Barentsz - Bestandteil eines konservierten Ribonucleoprotein-Komplexes aus dem Rattenhirn

Abstract

Bei komplexen Hirnfunktionen wie z. B. der Gedächtnisbildung werden einzelne Kontaktstellen zwischen Nervenzellen durch die lokale Aktivität bestimmter Proteine moduliert. Der Transport der entsprechenden mRNAs in die Dendriten von Neuronen und deren anschließende lokale Translation an aktivierten Synapsen stellt hierbei einen möglichen Mechanismus dar. Staufen-Proteine spielen bei diesem Transportprozeß entlang von Mikrotubuli vom Zellkörper an die Synapsen eine wichtige Rolle. Weitere, daran beteiligte Proteine sind jedoch noch weitgehend unbekannt. Daher war ein Ziel meiner Doktorarbeit, Komponenten dieser Ribonucleoprotein-Partikel (RNPs) zu identifizieren. In Drosophila melanogaster sind Staufen, Barentsz sowie die schwere Kette von Kinesin (KHC) essentielle Proteine, die an der Lokalisierung von oskar mRNA an den posterioren Pol der Oocyte beteiligt sind. Daher habe ich mich zunächst mit der Frage beschäftigt, ob Säuger-Barentsz eine Komponente der Staufen/mRNP-Komplexe in Neuronen darstellt. Über Immunpräzipitationen gelang mir der Nachweis, daß Barentsz mit Staufen1 und zwei Staufen2-Isoformen interagiert. Diese Interaktion ist RNA-abhängig und erfolgt über die konservierte Domäne von Barentsz. Interessanterweise kommen sowohl die dendritisch lokalisierte BC1 RNA sowie mehrere noch nicht identifizierte mRNAs in den Barentsz-Komplexen vor. Weiterhin interagiert Barentsz mit dem eukaryontischen Initiationsfaktor eIF4AIII, dem RNA-Bindeprotein FMRP, der leichten und schweren Kette von MAP1B sowie mehreren noch nicht identifizierten RNA-Bindeproteinen. Im zweiten Teil meiner Doktorarbeit untersuchte ich, ob ein Kinesin-Motorprotein in diesen RNPs vorhanden ist. Wiederum gelang mir über Immunfällungen der Nachweis, daß Barentsz mit einem noch nicht identifizierten Kinesin mit einem Molekulargewicht von 150 kDa sowie mit KHC interagiert. Barentsz liegt in Gehirnextrakten phosphoryliert vor. Da eine Dephosphorylierung von Barentsz die Interaktion mit KHC verstärkt, könnte dies eine Regulation des Transportprozesses darstellen.

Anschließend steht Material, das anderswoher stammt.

(* ===== verification/UrlParserSteps.v ===== *)
(** * Every state of the URL parser preserves the invariant *)
From S2P Require Import Prelude CharacterTypes Externals Utf8 StringView Format PercentEncoding Ipv4 Ipv6 Host PublicSuffix TextCodec Origin Url UrlParser UrlWellFormed UrlParserInvariant.

Section Steps.
Context `{SimdutfOk} `{FastFloatOk} `{Icu} `{!IcuOk} `{LegacyEncodersOk}.
Context (input : bytes) (base_url : option URL) (state_override : option State.t).
Context (Hinput : valid_utf8 input) (Hbase : ∀ base, base_url = Some base → url_wf base).

Notation sinv := (state_invariant input base_url state_override).
Notation inv := (in_bounds input sinv).
Notation ok := (step_goal input sinv (λ _, True)).
Notation at_cp := (code_point_at input).

(** The goal of every lemma below. *)
Definition preserved (p : parser) (m : outcome step_result) : Prop :=
  ∃ r, m = Returned r ∧ ok p r.

Lemma preserved_intro p r : ok p r → preserved p (Returned r).
Proof. by exists r. Qed.

Lemma preserved_failure p u : preserved p (Returned (ReturnFailure u)).
Proof. by apply preserved_intro. Qed.

Hint Resolve preserved_failure : ladybird.

(** The clause of the invariant, when the state is known or is that of [p]. *)
Ltac same_state H :=
  unfold state_invariant; cbn [state with_iterator with_buffer with_url with_inside_brackets with_credentials with_encoder];
  rewrite H; cbn.

(** Comparisons of code points. *)
Ltac cp_lia := unfold_ctypes; unfold end_of_file in *; bool_to_prop; lia.

Lemma overridden_None : state_override = None → overridden state_override = false.
Proof. intros ->. done. Qed.

Lemma blank_with_scheme u s : blank u → blank (with_scheme u s).
Proof. unfold blank. by intros ->. Qed.

(** ** What remains *)
Lemma input_from_spec it : (it ≤ length input)%nat → input_from input it = Returned (drop it input).
Proof.
  intros Hit. unfold input_from. rewrite size_sub_le by done. cbn [mbind outcome_bind].
  rewrite substring_view_in_range by lia. by rewrite take_ge by (rewrite length_drop; lia).
Qed.

Lemma get_remaining_ascii p b :
  input !! iterator p = Some b → b < 0x80 →
  get_remaining input p = Returned (drop (iterator p + 1) input).
Proof.
  intros Hb Hlt. pose proof (lookup_lt_Some _ _ _ Hb) as Hit. unfold get_remaining, suffix_at.
  rewrite (drop_S _ _ _ Hb). cbn [underlying_code_point_length_in_bytes mbind outcome_bind].
  unfold code_point_length. cbn [head default]. unfold id.
  assert (is_byte b) as Hbyte by (eapply Forall_lookup_1; [by apply input_bytes|done]).
  rewrite decode_leading_byte_spec by done. unfold leading_byte_reference.
  rewrite (proj2 (Z.ltb_lt b 0x80)) by lia. cbn [length Nat.ltb Nat.sub take forallb].
  rewrite (proj2 (Nat.ltb_ge _ _)) by lia. cbn. apply input_from_spec. lia.
Qed.

Lemma starts_with_slash (s : bytes) : starts_with s (sv "/") CaseSensitive = true ↔ head s = Some c_slash.
Proof.
  change (sv "/") with [c_slash]. unfold starts_with. destruct s as [|x s]; [done|].
  cbn [length Nat.ltb Nat.leb head take]. rewrite take_0, bool_decide_eq_true. naive_solver.
Qed.

Lemma head_drop_lookup (i : nat) : head (drop i input) = input !! i.
Proof.
  rewrite <-(Nat.add_0_r i) at 2. rewrite <-lookup_drop. by destruct (drop i input).
Qed.

(** A break after the iterator was moved over one more ASCII code point. *)
Lemma step_break_twice p p' c b :
  at_cp (iterator p) c → 0 ≤ c < 0x80 → input !! (iterator p + 1)%nat = Some b → b < 0x80 →
  iterator p' = (iterator p + 1)%nat → may_restart (state p') = false →
  (after_ascii input (iterator p + 2) → (iterator p + 2 ≤ length input)%nat →
   sinv (with_iterator p' (iterator p + 2))) →
  ok p (Break p').
Proof.
  intros Hc Hr Hb Hlt Hit Hm Hinv. pose proof (lookup_lt_Some _ _ _ Hb) as Hl.
  cbn [step_goal]. rewrite Hit, iterator_not_done by done. rewrite (increment_ascii _ _ b) by done.
  eexists. split; [done|]. replace (iterator p + 1 + 1)%nat with (iterator p + 2)%nat by lia.
  split; [split; [simpl; lia|]|].
  - apply Hinv; [|lia]. split; [lia|]. exists b. by replace (iterator p + 2 - 1)%nat with (iterator p + 1)%nat by lia.
  - unfold measure. cbn [state iterator with_iterator]. rewrite Hm.
    destruct (state p'), (may_restart (state p)); simpl; lia.
Qed.

(** The invariant of the states after the authority, as introduction rules. *)
Lemma sinv_path p :
  state p = State.Path → path_stage (url p) → Forall (segment_byte (is_special (url p))) (buffer p) → sinv p.
Proof. unfold state_invariant. by intros ->. Qed.

Lemma sinv_path_empty p : state p = State.Path → path_stage (url p) → buffer p = [] → sinv p.
Proof. intros Hst Hu Hb. apply sinv_path; [done..|]. rewrite Hb. constructor. Qed.

Lemma sinv_tail p :
  state p = State.Query ∨ state p = State.Fragment → url_wf (url p) → Forall is_byte (buffer p) → sinv p.
Proof. unfold state_invariant. by intros [->| ->]. Qed.

Lemma sinv_tail_empty p :
  state p = State.Query ∨ state p = State.Fragment → url_wf (url p) → buffer p = [] → sinv p.
Proof. intros Hst Hu Hb. apply sinv_tail; [done..|]. rewrite Hb. constructor. Qed.

(** ** Scheme states *)
Lemma scheme_start_preserved p c :
  inv p → state p = State.SchemeStart → at_cp (iterator p) c →
  preserved p (scheme_start_state state_override p c).
Proof.
  intros [Hit Hs] Hst Hc. unfold state_invariant in Hs. rewrite Hst in Hs.
  destruct Hs as (Hov & Hu & Hbuf & Hnc). apply preserved_intro. unfold scheme_start_state.
  rewrite overridden_None by done. cbn [negb].
  destruct (is_ascii_alpha c) eqn:Ea.
  - eapply step_break_ascii; [done|exact Hc|cp_lia|by rewrite Hst|].
    intros Haft Hle. cbn. split_and!; try done; [|apply Haft].
    rewrite Hbuf. by apply scheme_ok_start.
  - apply step_continue; [done|done|by intros|rewrite Hst; simpl; lia|]. by cbn.
Qed.

Lemma special_base_not_opaque base : url_wf base → is_special base = true → has_an_opaque_path base = false.
Proof.
  intros [Hcore _] Hsp. pose proof (core_path _ Hcore) as Hp.
  destruct (has_an_opaque_path base); [|done]. destruct Hp as [Hns _]. congruence.
Qed.

Lemma opaque_url_wf s : scheme_ok s → is_special_scheme s = false →
  url_wf (append_slash (with_opaque_path (with_scheme new_url s) true)).
Proof.
  intros Hs Hns. split; [|done].
  constructor; cbn; try done; [by intros [|[]]|]. split_and!; [done..|]. by exists [].
Qed.

Lemma scheme_preserved p c :
  inv p → state p = State.Scheme → at_cp (iterator p) c →
  preserved p (scheme_state input base_url state_override p c).
Proof.
  intros [Hit Hs] Hst Hc. unfold state_invariant in Hs. rewrite Hst in Hs.
  destruct Hs as (Hov & Hu & Hbuf & Hnc & Hpos). unfold scheme_state.
  rewrite overridden_None by done. cbn [negb andb].
  destruct (is_ascii_alphanumeric c || _ || _ || _) eqn:Esc.
  { apply preserved_intro. eapply step_break_ascii; [done|exact Hc|revert Esc; cp_lia|by rewrite Hst|].
    intros Haft Hle. same_state Hst. split_and!; try done; [|apply Haft]. by apply scheme_ok_append. }
  destruct (Z.eqb_spec c c_colon) as [->|Hcolon].
  2:{ apply preserved_intro. split; [split; [simpl; lia|by cbn]|].
      unfold measure. cbn. rewrite Hst. simpl. lia. }
  assert (input !! iterator p = Some c_colon) as Hb by (by apply (code_point_at_ascii _ _ _ Hc)).
  assert (∀ x, get_remaining input (with_url (with_buffer p []) x) = Returned (drop (iterator p + 1) input)) as Hrem.
  { intros x. by apply (get_remaining_ascii (with_url (with_buffer p []) x) c_colon). }
  set (u := with_scheme (url p) (buffer p)) in *.
  assert (blank u) as Hblank by (unfold u; by rewrite Hu).
  assert (scheme u = buffer p) as Hsu by done.
  assert (is_special u = is_special_scheme (buffer p)) as Hspu by done.
  destruct (bool_decide (scheme u = sv "file")) eqn:Efile; bool_to_prop.
  { rewrite Hrem. cbn [mbind outcome_bind]. apply preserved_intro.
    eapply step_break_ascii; [done|exact Hc|done|done|]. intros Haft Hle. by cbn. }
  destruct (is_special u && base_scheme_is base_url (scheme u)) eqn:Ebase.
  { apply andb_prop in Ebase as [Hsp Hbs]. unfold base_scheme_is, the_base in *.
    destruct base_url as [base|] eqn:Eb; [|done]. bool_to_prop. cbn [must mbind outcome_bind].
    assert (is_special base = true) as Hspb by (unfold is_special in *; by rewrite Hbs).
    rewrite verify_true by done. apply preserved_intro.
    eapply step_break_ascii; [done|exact Hc|done|done|]. intros Haft Hle. cbn. split_and!; try done.
    exists base. split_and!; try done. apply special_base_not_opaque; [by apply Hbase|done]. }
  destruct (is_special u) eqn:Hsp.
  { apply preserved_intro. eapply step_break_ascii; [done|exact Hc|done|done|].
    intros Haft Hle. by cbn. }
  rewrite Hrem. cbn [mbind outcome_bind].
  destruct (starts_with _ (sv "/") CaseSensitive) eqn:Eslash.
  - apply starts_with_slash in Eslash. rewrite head_drop_lookup in Eslash.
    cbn [iterator with_url with_buffer]. rewrite (increment_ascii _ _ c_colon) by done.
    cbn [mbind outcome_bind]. apply preserved_intro.
    eapply step_break_twice; [exact Hc|done|exact Eslash|done|done|done|]. intros Haft Hle. by cbn.
  - apply preserved_intro. eapply step_break_ascii; [done|exact Hc|done|done|].
    intros Haft Hle. cbn. unfold u. rewrite Hu. split_and!; try done. by apply opaque_url_wf.
Qed.

(** With an opaque base only a fragment can be given. *)
Lemma fragment_of_opaque_wf base :
  url_wf base → has_an_opaque_path base = true →
  url_wf (with_opaque_path (with_fragment (with_query (with_paths (with_scheme new_url (scheme base))
    (paths base)) (query base)) (Some [])) true).
Proof.
  intros [[Hsc _ _ _ _ _ Hp Hq _] _] Ho. rewrite Ho in Hp. destruct Hp as (Hns & Hh & s & Hpaths & Hs).
  split; [|cbn; by rewrite Hpaths].
  constructor; cbn; try done; [by intros [|[]]|]. split_and!; [done..|]. by exists s.
Qed.

Lemma no_scheme_preserved p c :
  inv p → state p = State.NoScheme → at_cp (iterator p) c →
  preserved p (no_scheme_state base_url p c).
Proof.
  intros [Hit Hs] Hst Hc. unfold state_invariant in Hs. rewrite Hst in Hs.
  destruct Hs as (Hov & Hu & Hbuf & Hnc). unfold no_scheme_state.
  destruct base_url as [base|] eqn:Eb; [|auto with ladybird].
  assert (url_wf base) as Hwf by (by apply Hbase). apply preserved_intro.
  destruct (has_an_opaque_path base) eqn:Ho; cbn [andb].
  - destruct (Z.eqb_spec c c_hash) as [->|]; [|done].
    eapply step_break_ascii; [done|exact Hc|done|done|]. intros Haft Hle. cbn. rewrite Hu, Hbuf.
    split; [by apply fragment_of_opaque_wf|constructor].
  - case_bool_decide; cbn [negb].
    + apply step_continue; [done..|rewrite Hst; simpl; lia|]. cbn. by rewrite Hu.
    + apply step_continue; [done..|rewrite Hst; simpl; lia|]. cbn. rewrite Hu.
      split_and!; try done. exists (scheme base), base. done.
Qed.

Zusammenfassend legen diese Ergebnisse nahe, daß Staufen, Barentsz und KHC Proteine eines konservierten Komplexes darstellen, der für die mRNA-Lokalisierung in verschiedenen Organismen verantwortlich ist.

During complex functions of the brain (e.g. formation of memory), contact sites between neurons get modulated by the local activity of specific proteins. The transport of the corresponding mRNAs into dendrites and their subsequent translation at activated synapses represents a possible mechanism to accomplish this. Staufen proteins are important components for the transport of transcripts along microtubules from the cell body to the synapses. However, few proteins of the transport machinery have been identified so far. Therefore, one aim of my Ph.D. thesis was the identification of further components of these ribonucleoparticles (RNPs).

In Drosophila melanogaster Staufen, Barentsz and kinesin heavy chain (KHC) are essential proteins for the localization of oskar mRNA to the posterior pole of the oocyte. Therefore I investigated, whether the mammalian homolog of Drosophila Barentsz is a component of the Staufen/mRNP complexes in neurons. By immunoprecipitation assays I showed that Barentsz interacts with Staufen1 and two isoforms of Staufen2. This interaction is RNA-dependent and mediated by the conserved domain of Barentsz. Interestingly, the dendritically localized BC1 RNA and several not yet identified mRNAs are additional components of the Barentsz complexes. Furthermore, Barentsz interacts with the eukaryotic initiation factor eIF4AIII, the fragile X mental retardation protein (FMRP), the light and heavy chain of the mictrotubule-associated protein 1B (MAP1B) and several, not yet identified RNA binding proteins.

In the second part of my thesis I investigated, whether a kinesin motor protein is associated with Barentsz complexes that could mediate their transport into dendrites. By immunoprecipitations I showed that Barentsz interacts with a kinesin motor protein with a molecular mass of 150 kDa and KHC. In rat brain, Barentsz exists in its phosphorylated form. As the dephosphorylation of Barentsz enhances the interaction with KHC, this may represent a mechanism by which the transport of RNPs could be regulated.

Together, my data suggest that Staufen, Barentsz and KHC are part of a conserved complex which is important for the mRNA transport in different organisms.